> **The task**: Please print the full listing exactly.

> **Records for processing**:
● ● ● ●

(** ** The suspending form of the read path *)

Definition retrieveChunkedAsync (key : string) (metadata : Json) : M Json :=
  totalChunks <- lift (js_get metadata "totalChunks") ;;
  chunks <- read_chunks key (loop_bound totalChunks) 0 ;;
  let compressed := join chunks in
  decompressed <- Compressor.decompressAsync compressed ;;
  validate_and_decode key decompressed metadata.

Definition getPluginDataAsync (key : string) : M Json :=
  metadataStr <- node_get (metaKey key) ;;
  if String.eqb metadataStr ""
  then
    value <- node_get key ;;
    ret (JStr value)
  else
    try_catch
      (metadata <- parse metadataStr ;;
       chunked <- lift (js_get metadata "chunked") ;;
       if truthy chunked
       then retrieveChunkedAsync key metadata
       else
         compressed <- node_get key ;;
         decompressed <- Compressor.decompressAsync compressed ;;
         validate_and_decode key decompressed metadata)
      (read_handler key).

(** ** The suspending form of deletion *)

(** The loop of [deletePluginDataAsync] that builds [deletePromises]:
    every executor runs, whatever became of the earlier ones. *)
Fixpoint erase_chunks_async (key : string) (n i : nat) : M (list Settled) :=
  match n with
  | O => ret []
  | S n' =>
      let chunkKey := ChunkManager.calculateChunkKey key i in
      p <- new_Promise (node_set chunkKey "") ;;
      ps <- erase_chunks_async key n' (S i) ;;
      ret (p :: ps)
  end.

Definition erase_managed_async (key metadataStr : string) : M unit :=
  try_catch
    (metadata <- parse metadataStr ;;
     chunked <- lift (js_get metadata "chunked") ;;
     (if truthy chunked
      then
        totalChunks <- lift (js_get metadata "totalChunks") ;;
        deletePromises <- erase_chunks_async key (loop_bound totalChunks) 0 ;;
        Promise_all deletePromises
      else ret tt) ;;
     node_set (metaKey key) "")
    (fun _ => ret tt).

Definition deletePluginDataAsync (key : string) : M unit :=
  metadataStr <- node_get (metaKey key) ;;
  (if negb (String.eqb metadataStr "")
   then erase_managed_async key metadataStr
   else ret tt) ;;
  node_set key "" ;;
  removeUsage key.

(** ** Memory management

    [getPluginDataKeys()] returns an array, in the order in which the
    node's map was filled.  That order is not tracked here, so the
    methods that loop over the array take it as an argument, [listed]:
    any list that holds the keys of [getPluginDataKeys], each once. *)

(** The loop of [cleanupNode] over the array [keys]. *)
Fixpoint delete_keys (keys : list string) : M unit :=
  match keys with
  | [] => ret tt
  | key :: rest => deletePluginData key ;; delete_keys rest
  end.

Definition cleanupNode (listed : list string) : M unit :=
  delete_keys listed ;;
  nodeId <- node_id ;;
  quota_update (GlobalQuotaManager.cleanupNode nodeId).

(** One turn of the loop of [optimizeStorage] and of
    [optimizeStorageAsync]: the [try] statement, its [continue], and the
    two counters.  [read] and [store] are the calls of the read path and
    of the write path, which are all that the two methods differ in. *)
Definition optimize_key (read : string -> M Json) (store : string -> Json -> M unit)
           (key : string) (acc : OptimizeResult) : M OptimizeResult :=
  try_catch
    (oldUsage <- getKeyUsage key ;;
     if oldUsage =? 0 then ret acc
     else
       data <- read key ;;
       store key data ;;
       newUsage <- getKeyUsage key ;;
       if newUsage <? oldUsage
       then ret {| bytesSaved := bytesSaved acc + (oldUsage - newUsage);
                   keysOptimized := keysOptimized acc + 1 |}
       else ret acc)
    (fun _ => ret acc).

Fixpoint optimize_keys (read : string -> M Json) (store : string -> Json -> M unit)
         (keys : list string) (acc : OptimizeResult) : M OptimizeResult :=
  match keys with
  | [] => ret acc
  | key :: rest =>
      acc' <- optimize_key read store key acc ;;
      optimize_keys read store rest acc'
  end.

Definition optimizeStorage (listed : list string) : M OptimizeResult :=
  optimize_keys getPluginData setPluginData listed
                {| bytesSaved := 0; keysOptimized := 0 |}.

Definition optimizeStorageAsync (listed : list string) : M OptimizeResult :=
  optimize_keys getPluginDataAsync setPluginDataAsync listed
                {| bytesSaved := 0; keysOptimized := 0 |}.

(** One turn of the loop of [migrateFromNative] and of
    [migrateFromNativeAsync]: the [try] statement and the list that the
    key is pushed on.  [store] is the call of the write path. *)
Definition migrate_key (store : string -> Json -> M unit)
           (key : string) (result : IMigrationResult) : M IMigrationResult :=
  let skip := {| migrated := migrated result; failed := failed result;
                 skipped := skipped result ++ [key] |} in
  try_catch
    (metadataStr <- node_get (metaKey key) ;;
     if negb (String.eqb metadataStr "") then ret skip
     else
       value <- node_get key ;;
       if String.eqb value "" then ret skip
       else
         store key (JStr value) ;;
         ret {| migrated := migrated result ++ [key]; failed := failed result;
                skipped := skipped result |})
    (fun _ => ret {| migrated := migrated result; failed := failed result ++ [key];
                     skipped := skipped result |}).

● ● ● ●

> **Task result**:
(** ** The suspending form of the read path *)

Definition retrieveChunkedAsync (key : string) (metadata : Json) : M Json :=
  totalChunks <- lift (js_get metadata "totalChunks") ;;
  chunks <- read_chunks key (loop_bound totalChunks) 0 ;;
  let compressed := join chunks in
  decompressed <- Compressor.decompressAsync compressed ;;
  validate_and_decode key decompressed metadata.

Definition getPluginDataAsync (key : string) : M Json :=
  metadataStr <- node_get (metaKey key) ;;
  if String.eqb metadataStr ""
  then
    value <- node_get key ;;
    ret (JStr value)
  else
    try_catch
      (metadata <- parse metadataStr ;;
       chunked <- lift (js_get metadata "chunked") ;;
       if truthy chunked
       then retrieveChunkedAsync key metadata
       else
         compressed <- node_get key ;;
         decompressed <- Compressor.decompressAsync compressed ;;
         validate_and_decode key decompressed metadata)
      (read_handler key).

(** ** The suspending form of deletion *)

(** The loop of [deletePluginDataAsync] that builds [deletePromises]:
    every executor runs, whatever became of the earlier ones. *)
Fixpoint erase_chunks_async (key : string) (n i : nat) : M (list Settled) :=
  match n with
  | O => ret []
  | S n' =>
      let chunkKey := ChunkManager.calculateChunkKey key i in
      p <- new_Promise (node_set chunkKey "") ;;
      ps <- erase_chunks_async key n' (S i) ;;
      ret (p :: ps)
  end.

Definition erase_managed_async (key metadataStr : string) : M unit :=
  try_catch
    (metadata <- parse metadataStr ;;
     chunked <- lift (js_get metadata "chunked") ;;
     (if truthy chunked
      then
        totalChunks <- lift (js_get metadata "totalChunks") ;;
        deletePromises <- erase_chunks_async key (loop_bound totalChunks) 0 ;;
        Promise_all deletePromises
      else ret tt) ;;
     node_set (metaKey key) "")
    (fun _ => ret tt).

Definition deletePluginDataAsync (key : string) : M unit :=
  metadataStr <- node_get (metaKey key) ;;
  (if negb (String.eqb metadataStr "")
   then erase_managed_async key metadataStr
   else ret tt) ;;
  node_set key "" ;;
  removeUsage key.

(** ** Memory management

    [getPluginDataKeys()] returns an array, in the order in which the
    node's map was filled.  That order is not tracked here, so the
    methods that loop over the array take it as an argument, [listed]:
    any list that holds the keys of [getPluginDataKeys], each once. *)

(** The loop of [cleanupNode] over the array [keys]. *)
Fixpoint delete_keys (keys : list string) : M unit :=
  match keys with
  | [] => ret tt
  | key :: rest => deletePluginData key ;; delete_keys rest
  end.

Definition cleanupNode (listed : list string) : M unit :=
  delete_keys listed ;;
  nodeId <- node_id ;;
  quota_update (GlobalQuotaManager.cleanupNode nodeId).

(** One turn of the loop of [optimizeStorage] and of
    [optimizeStorageAsync]: the [try] statement, its [continue], and the
    two counters.  [read] and [store] are the calls of the read path and
    of the write path, which are all that the two methods differ in. *)
Definition optimize_key (read : string -> M Json) (store : string -> Json -> M unit)
           (key : string) (acc : OptimizeResult) : M OptimizeResult :=
  try_catch
    (oldUsage <- getKeyUsage key ;;
     if oldUsage =? 0 then ret acc
     else
       data <- read key ;;
       store key data ;;
       newUsage <- getKeyUsage key ;;
       if newUsage <? oldUsage
       then ret {| bytesSaved := bytesSaved acc + (oldUsage - newUsage);
                   keysOptimized := keysOptimized acc + 1 |}
       else ret acc)
    (fun _ => ret acc).

Fixpoint optimize_keys (read : string -> M Json) (store : string -> Json -> M unit)
         (keys : list string) (acc : OptimizeResult) : M OptimizeResult :=
  match keys with
  | [] => ret acc
  | key :: rest =>
      acc' <- optimize_key read store key acc ;;
      optimize_keys read store rest acc'
  end.

Definition optimizeStorage (listed : list string) : M OptimizeResult :=
  optimize_keys getPluginData setPluginData listed
                {| bytesSaved := 0; keysOptimized := 0 |}.

Definition optimizeStorageAsync (listed : list string) : M OptimizeResult :=
  optimize_keys getPluginDataAsync setPluginDataAsync listed
                {| bytesSaved := 0; keysOptimized := 0 |}.

(** One turn of the loop of [migrateFromNative] and of
    [migrateFromNativeAsync]: the [try] statement and the list that the
    key is pushed on.  [store] is the call of the write path. *)
Definition migrate_key (store : string -> Json -> M unit)
           (key : string) (result : IMigrationResult) : M IMigrationResult :=
  let skip := {| migrated := migrated result; failed := failed result;
                 skipped := skipped result ++ [key] |} in
  try_catch
    (metadataStr <- node_get (metaKey key) ;;
     if negb (String.eqb metadataStr "") then ret skip
     else
       value <- node_get key ;;
       if String.eqb value "" then ret skip
       else
         store key (JStr value) ;;
         ret {| migrated := migrated result ++ [key]; failed := failed result;
                skipped := skipped result |})
    (fun _ => ret {| migrated := migrated result; failed := failed result ++ [key];
                     skipped := skipped result |}).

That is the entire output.